WHAT IS EXPECTED.
Exactly the lines from the one holding "assert (Hfresh : m" to the end of the listing, both ends included, make up the expected answer.

• • • • • • •

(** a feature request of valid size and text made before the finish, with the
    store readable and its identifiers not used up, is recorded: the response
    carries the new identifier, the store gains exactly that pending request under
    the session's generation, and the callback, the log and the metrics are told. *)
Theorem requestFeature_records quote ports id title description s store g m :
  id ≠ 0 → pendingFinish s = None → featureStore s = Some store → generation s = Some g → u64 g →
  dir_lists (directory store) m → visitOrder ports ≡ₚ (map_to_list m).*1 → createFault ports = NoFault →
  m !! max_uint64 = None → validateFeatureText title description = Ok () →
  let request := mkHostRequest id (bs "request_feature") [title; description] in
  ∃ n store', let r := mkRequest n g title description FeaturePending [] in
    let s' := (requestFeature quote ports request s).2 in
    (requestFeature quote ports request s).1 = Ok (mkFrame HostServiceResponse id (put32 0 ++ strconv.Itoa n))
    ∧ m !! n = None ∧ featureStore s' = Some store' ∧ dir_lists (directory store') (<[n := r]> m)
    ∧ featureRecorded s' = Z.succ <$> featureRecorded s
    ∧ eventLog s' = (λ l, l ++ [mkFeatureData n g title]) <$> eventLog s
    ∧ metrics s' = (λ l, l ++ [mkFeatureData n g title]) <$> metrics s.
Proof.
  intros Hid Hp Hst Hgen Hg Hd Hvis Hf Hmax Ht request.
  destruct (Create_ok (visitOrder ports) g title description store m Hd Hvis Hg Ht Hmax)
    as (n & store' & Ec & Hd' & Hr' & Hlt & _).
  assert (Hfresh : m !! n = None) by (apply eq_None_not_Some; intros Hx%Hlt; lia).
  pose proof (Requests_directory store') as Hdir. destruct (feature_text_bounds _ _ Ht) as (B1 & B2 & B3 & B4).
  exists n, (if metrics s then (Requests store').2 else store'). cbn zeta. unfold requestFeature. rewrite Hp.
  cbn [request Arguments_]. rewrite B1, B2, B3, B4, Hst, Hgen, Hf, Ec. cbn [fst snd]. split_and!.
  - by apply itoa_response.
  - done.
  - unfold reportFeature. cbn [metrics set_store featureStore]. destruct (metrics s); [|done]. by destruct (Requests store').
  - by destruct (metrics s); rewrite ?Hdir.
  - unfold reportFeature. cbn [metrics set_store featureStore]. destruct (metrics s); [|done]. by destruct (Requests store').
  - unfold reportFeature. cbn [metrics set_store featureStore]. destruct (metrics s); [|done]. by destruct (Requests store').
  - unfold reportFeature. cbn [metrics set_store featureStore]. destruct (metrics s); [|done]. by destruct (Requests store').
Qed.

• • • • • • •

RESPONSE.
  assert (Hfresh : m !! n = None) by (apply eq_None_not_Some; intros Hx%Hlt; lia).
  pose proof (Requests_directory store') as Hdir. destruct (feature_text_bounds _ _ Ht) as (B1 & B2 & B3 & B4).
  exists n, (if metrics s then (Requests store').2 else store'). cbn zeta. unfold requestFeature. rewrite Hp.
  cbn [request Arguments_]. rewrite B1, B2, B3, B4, Hst, Hgen, Hf, Ec. cbn [fst snd]. split_and!.
  - by apply itoa_response.
  - done.
  - unfold reportFeature. cbn [metrics set_store featureStore]. destruct (metrics s); [|done]. by destruct (Requests store').
  - by destruct (metrics s); rewrite ?Hdir.
  - unfold reportFeature. cbn [metrics set_store featureStore]. destruct (metrics s); [|done]. by destruct (Requests store').
  - unfold reportFeature. cbn [metrics set_store featureStore]. destruct (metrics s); [|done]. by destruct (Requests store').
  - unfold reportFeature. cbn [metrics set_store featureStore]. destruct (metrics s); [|done]. by destruct (Requests store').
Qed.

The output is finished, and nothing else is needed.